WORK INSTRUCTIONS - When you reach the line that contains "Lemma execveterminated_decoded pid" in the data below, start reproducing lines exactly, and stop after the line that contains "of the same".

Source data:
(* ===== verification/Rejection.v ===== *)
(** * When nothing is sent

    The programs of the [send_*] functions that raise from every state of the
    builder, whatever the runtime: the tests on their arguments that end in an
    exception. *)
From S2P Require Import Prelude Bytes Utf8 FlatBuffers Enums Tables Data Send.
From S2P Require Import BuilderLogic SendFacts CommandFacts.

Section any_runtime.
Context {FB : FlatBuffers}.

Lemma always_raises_run {A} (m : st builder A) b : always_raises m -> exists e, run m b = Err e.
Proof. intros Hm. destruct (Hm b) as [e E]. exists e. unfold run. by rewrite E. Qed.

Lemma send_always_raises (m : st builder BufferInfo) :
  always_raises m -> exists e, (b ← Builder 1024; run m b) = Err e.
Proof. intros Hm. apply res_bind_always_err. intros b. by apply always_raises_run. Qed.

Lemma try_send_always_raises (m : st builder BufferInfo) b :
  always_raises m -> try_send m b = None.
Proof. intros Hm. destruct (always_raises_run m b Hm) as [e E]. unfold try_send. by rewrite E. Qed.

(** [demon.name] where the package has no such name. *)
Lemma always_raises_call {A} name :
  name ∉ demon_namespace -> always_raises (@lift builder A (demon_call name)).
Proof.
  intros Hn. unfold demon_call, demon_getattr. rewrite bool_decide_eq_false_2 by done.
  by eapply always_raises_lift.
Qed.

(** A surveillance whose parameters are of the other class. *)
Definition mismatched (sv : Surveillance) : bool :=
  match sv_event sv, sv_ptr_event sv with
  | EvType INOTIFY, PTCPSocket _ | EvType WATCH_SOCKET, PInotify _ => true
  | _, _ => false
  end.

Lemma mismatched_raises sv : mismatched sv = true -> always_raises (add_surveillance sv).
Proof.
  destruct sv as [[[|]|s] [p|p]]; try done; intros _.
  - apply always_raises_here. by eapply always_raises_lift.
  - apply always_raises_later. intros _. apply always_raises_here. by eapply always_raises_lift.
Qed.
End any_runtime.

Section laws.
Context {FB : FlatBuffers} {FBL : FlatBuffersLaws FB}.

Lemma out_of_range_raises t i x : in_range t x = false -> always_raises (PrependSlot t i x 0).
Proof.
  intros Hr b. apply law_PrependSlot_range; [|done]. intros ->. by rewrite in_range_0 in Hr.
Qed.

Lemma unencodable_raises s : encodable s = false -> always_raises (CreateString s).
Proof. intros Hs b. by apply law_CreateString_unencodable, not_encodable_encode. Qed.

(** Find the operation that raises in a straight-line program. *)
Ltac raising :=
  repeat first
    [ apply always_raises_here;
      first [ by apply out_of_range_raises | by apply unencodable_raises
            | by apply mismatched_raises ]
    | apply always_raises_lift_ok
    | apply always_raises_later; intros ? ].

Lemma surveillance_raises sv : surveillance_ok sv = false -> always_raises (add_surveillance sv).
Proof.
  destruct (mismatched sv) eqn:Hm; [intros _; by apply mismatched_raises|].
  destruct sv as [[[|]|s] [p|p]]; try done;
    unfold surveillance_ok, add_surveillance; cbn [sv_event sv_ptr_event event_is bool_decide];
    intros Hok.
  - apply andb_false_iff in Hok as [[Hok|Hok]%andb_false_iff|Hok]; raising.
  - raising.
Qed.

Lemma strings_raise l : forallb encodable l = false -> always_raises (mapM CreateString l).
Proof.
  intros H%forallb_Exists.
  eapply always_raises_mapM, Exists_impl; [exact H | apply unencodable_raises].
Qed.

Lemma surveillances_raise l :
  forallb surveillance_ok l = false -> always_raises (collect add_surveillance l).
Proof.
  intros H%forallb_Exists.
  eapply always_raises_collect, Exists_impl; [exact H | apply surveillance_raises].
Qed.

Lemma command_raises cmd :
  command_representable cmd = false -> exists e, send_command_to_demon cmd = Err e.
Proof.
  intros Hr. apply send_always_raises.
  destruct (forallb encodable (cmd_args cmd)) eqn:Ha;
    [|by apply always_raises_here, strings_raise].
  apply always_raises_later; intros ?.
  destruct (forallb encodable (cmd_envp cmd)) eqn:He;
    [|by apply always_raises_here, strings_raise].
  apply always_raises_later; intros ?.
  destruct (encodable (cmd_path cmd)) eqn:Hp; [|raising].
  apply always_raises_later; intros ?.
  destruct (forallb surveillance_ok (cmd_to_watch cmd)) eqn:Hw;
    [|by apply always_raises_here, surveillances_raise].
  apply always_raises_later; intros ?.
  unfold command_representable in Hr. rewrite Ha, He, Hp, Hw, andb_true_r in Hr.
  apply andb_false_iff in Hr as [Hr|Hr]; raising.
Qed.
End laws.
(** An empty buffer, or a size that is not positive, is refused by every
    function before it is looked at. *)
Lemma no_input_refused buf len :
  buf = [] \/ len <= 0 ->
  receive_message_from_demon buf len = RObj NONE /\
  receive_message_from_user buf len = RObj NONE /\
  receive_command buf len = None /\ receive_kill buf len = -1 /\
  receive_execveterminated buf len = None /\ receive_processlaunched buf len = -1 /\
  receive_childcreationerror buf len = -1 /\ receive_processterminated buf len = RNone /\
  receive_TCPSocketListening buf len = -1 /\ receive_inotifypathupdated buf len = None /\
  receive_inotifywatchlistupdated buf len = None /\ receive_socketwatched buf len = -1 /\
  receive_socketwatchterminated buf len = None.
Proof.
  intros H. assert (no_input buf len = true) as Hin.
  { unfold no_input. apply orb_true_iff. rewrite bool_decide_eq_true. destruct H; [by left | right; lia]. }
  unfold receive_message_from_demon, receive_message_from_user, receive_command, receive_kill,
    receive_execveterminated, receive_processlaunched, receive_childcreationerror,
    receive_processterminated, receive_TCPSocketListening, receive_inotifypathupdated,
    receive_inotifywatchlistupdated, receive_socketwatched, receive_socketwatchterminated.
  by rewrite Hin.
Qed.

(** Of the size a caller announces, only the sign matters: no function
    compares it with the length of the buffer. *)
Lemma announced_size_not_checked buf len len' :
  0 < len -> 0 < len' ->
  receive_message_from_demon buf len = receive_message_from_demon buf len' /\
  receive_message_from_user buf len = receive_message_from_user buf len' /\
  receive_kill buf len = receive_kill buf len' /\
  receive_execveterminated buf len = receive_execveterminated buf len' /\
  receive_processlaunched buf len = receive_processlaunched buf len' /\
  receive_childcreationerror buf len = receive_childcreationerror buf len' /\
  receive_processterminated buf len = receive_processterminated buf len' /\
  receive_TCPSocketListening buf len = receive_TCPSocketListening buf len' /\
  receive_inotifypathupdated buf len = receive_inotifypathupdated buf len' /\
  receive_inotifywatchlistupdated buf len = receive_inotifywatchlistupdated buf len' /\
  receive_socketwatched buf len = receive_socketwatched buf len' /\
  receive_socketwatchterminated buf len = receive_socketwatchterminated buf len'.
Proof.
  intros H H'. assert (no_input buf len = no_input buf len') as E.
  { unfold no_input. by rewrite (proj2 (Z.leb_gt len 0)), (proj2 (Z.leb_gt len' 0)) by lia. }
  unfold receive_message_from_demon, receive_message_from_user, receive_kill,
    receive_execveterminated, receive_processlaunched, receive_childcreationerror,
    receive_processterminated, receive_TCPSocketListening, receive_inotifypathupdated,
    receive_inotifywatchlistupdated, receive_socketwatched, receive_socketwatchterminated.
  by rewrite E.
Qed.
End any_buffer.

Section laws.
Context {FB : FlatBuffers} {FBL : FlatBuffersLaws FB}.

(** The dispatcher of daemon messages names every message type of the
    daemons, each by its own event, and nothing else: on a message with tag
    [tag] it returns the event whose tag this is, or NONE when there is none. *)
Lemma dispatcher_correct bi h tag n slots :
  is_message bi h tag n slots ->
  exists e, receive_message_from_demon (bi_buffer bi) (bi_size bi) = RObj e /\
    (e <> NONE -> daemon_tag e = Some tag) /\
    (forall e', daemon_tag e' = Some tag -> e = e').
Proof.
  intros H. exists (default NONE (event_map !! tag)).
  split; [by apply (receive_message_from_demon_read bi h slots tag n)|].
  split.
  - destruct (event_map !! tag) as [e|] eqn:E; [|done]. intros _. by apply event_map_spec.
  - intros e' He'. by rewrite (proj2 (event_map_spec tag e') He').
Qed.

(** The dispatcher of user messages: RUN_COMMAND and KILL_PROCESS by their
    tags, NONE for every other message. *)
Lemma user_dispatcher_correct bi h tag n slots :
  is_message bi h tag n slots ->
  receive_message_from_user (bi_buffer bi) (bi_size bi) =
  RObj (if decide (tag = Event.RunCommand) then RUN_COMMAND
        else if decide (tag = Event.KillProcess) then KILL_PROCESS else NONE).
Proof.
  intros H. rewrite (receive_message_from_user_read bi h slots tag n H). f_equal.
  destruct (Z.eqb_spec tag Event.RunCommand), (decide (tag = Event.RunCommand)); try done.
  by destruct (Z.eqb_spec tag Event.KillProcess), (decide (tag = Event.KillProcess)).
Qed.

(** C20. The two dispatchers name a message by its tag, and nothing else: the one
    for daemon messages gives the event whose tag it is, or NONE when there is
    none; the one for user messages knows commands and kill requests only. *)
Theorem dispatchers_correct bi h tag n slots :
  is_message bi h tag n slots ->
  (exists e, receive_message_from_demon (bi_buffer bi) (bi_size bi) = RObj e /\
     (e <> NONE -> daemon_tag e = Some tag) /\ (forall e', daemon_tag e' = Some tag -> e = e')) /\
  receive_message_from_user (bi_buffer bi) (bi_size bi) =
  RObj (if decide (tag = Event.RunCommand) then RUN_COMMAND
        else if decide (tag = Event.KillProcess) then KILL_PROCESS else NONE).
Proof. intros H. split; [by eapply dispatcher_correct | by eapply user_dispatcher_correct]. Qed.

(** The outcome of an execve, built field by field by a peer, is decoded to
    its pid, the name of the command and whether it succeeded. *)
Lemma execveterminated_decoded pid name success :
  in_range SInt32 pid = true -> text_ok name ->
  delivered (peer_execveterminated pid name success) EXECVE_TERMINATED
    (fun buf len => receive_execveterminated buf len = Some (mkExecveInfo pid name success)).
Proof.
  intros Hp Hn.
  destruct (peer_execveterminated_message pid name success Hp Hn)
    as (bi & Hs & h & slots & Hm & H0 & H1 & H2).
  eapply delivered_intro; [done | exact Hm | reflexivity |].
  by eapply receive_execveterminated_read.
Qed.

(** A path update is decoded to its path, its sizes and the event whose
    number its trigger is; a trigger that is the number of no event makes the
    decoder return None. *)
Lemma inotifypathupdated_decoded path trigger size limit :
  text_ok path -> in_range SInt8 trigger = true ->
  in_range SUint32 size = true -> in_range SUint32 limit = true ->
  delivered (peer_inotifypathupdated path trigger size limit) INOTIFY_PATH_UPDATED
    (fun buf len =>
       (forall e, InotifyEvent_value e = trigger ->
          receive_inotifypathupdated buf len = Some (mkInotifyPathUpdated path e size limit)) /\
       ((forall e, InotifyEvent_value e <> trigger) ->
          receive_inotifypathupdated buf len = None)).
Proof.
  intros Hp Ht Hs Hl.
  destruct (peer_inotifypathupdated_message path trigger size limit Hp Ht Hs Hl)
    as (bi & Hb & h & slots & Hm & H0 & H1 & H2 & H3).
  eapply delivered_intro; [done | exact Hm | reflexivity |].
  rewrite (receive_inotifypathupdated_read _ _ _ path trigger size limit) by done. split.
  - intros e <-. by destruct e.
  - intros Hne. destruct (InotifyEvent_of trigger) as [e|] eqn:E; [|done].
    destruct (Hne e). by apply InotifyEvent_of_value.
Qed.

(** The end of a socket watch is decoded to its port and the client's state
    of the same number; a number without a state makes the decoder return None. *)
Lemma socketwatchterminated_decoded port state :
  in_range SInt32 port = true -> in_range SInt8 state = true ->
  delivered (peer_socketwatchterminated port state) SOCKET_WATCH_TERMINATED
    (fun buf len =>
       (forall s, SocketState_value s = state ->
          receive_socketwatchterminated buf len = Some (mkSocketWatchInfo port s)) /\
       ((forall s, SocketState_value s <> state) ->
          receive_socketwatchterminated buf len = None)).
Proof.
  intros Hp Ht.
  destruct (peer_socketwatchterminated_message port state Hp Ht)
    as (bi & Hb & h & slots & Hm & H0 & H1).
  eapply delivered_intro; [done | exact Hm | reflexivity |].
  rewrite (receive_socketwatchterminated_read _ _ _ port state) by done. split.
  - intros s <-. by destruct s.
  - intros Hne. destruct (SocketState_of state) as [s|] eqn:E; [|done].
    destruct (Hne s). by apply SocketState_of_value.
Qed.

SOLUTION BELOW -
Lemma execveterminated_decoded pid name success :
  in_range SInt32 pid = true -> text_ok name ->
  delivered (peer_execveterminated pid name success) EXECVE_TERMINATED
    (fun buf len => receive_execveterminated buf len = Some (mkExecveInfo pid name success)).
Proof.
  intros Hp Hn.
  destruct (peer_execveterminated_message pid name success Hp Hn)
    as (bi & Hs & h & slots & Hm & H0 & H1 & H2).
  eapply delivered_intro; [done | exact Hm | reflexivity |].
  by eapply receive_execveterminated_read.
Qed.

(** A path update is decoded to its path, its sizes and the event whose
    number its trigger is; a trigger that is the number of no event makes the
    decoder return None. *)
Lemma inotifypathupdated_decoded path trigger size limit :
  text_ok path -> in_range SInt8 trigger = true ->
  in_range SUint32 size = true -> in_range SUint32 limit = true ->
  delivered (peer_inotifypathupdated path trigger size limit) INOTIFY_PATH_UPDATED
    (fun buf len =>
       (forall e, InotifyEvent_value e = trigger ->
          receive_inotifypathupdated buf len = Some (mkInotifyPathUpdated path e size limit)) /\
       ((forall e, InotifyEvent_value e <> trigger) ->
          receive_inotifypathupdated buf len = None)).
Proof.
  intros Hp Ht Hs Hl.
  destruct (peer_inotifypathupdated_message path trigger size limit Hp Ht Hs Hl)
    as (bi & Hb & h & slots & Hm & H0 & H1 & H2 & H3).
  eapply delivered_intro; [done | exact Hm | reflexivity |].
  rewrite (receive_inotifypathupdated_read _ _ _ path trigger size limit) by done. split.
  - intros e <-. by destruct e.
  - intros Hne. destruct (InotifyEvent_of trigger) as [e|] eqn:E; [|done].
    destruct (Hne e). by apply InotifyEvent_of_value.
Qed.

(** The end of a socket watch is decoded to its port and the client's state
    of the same number; a number without a state makes the decoder return None. *)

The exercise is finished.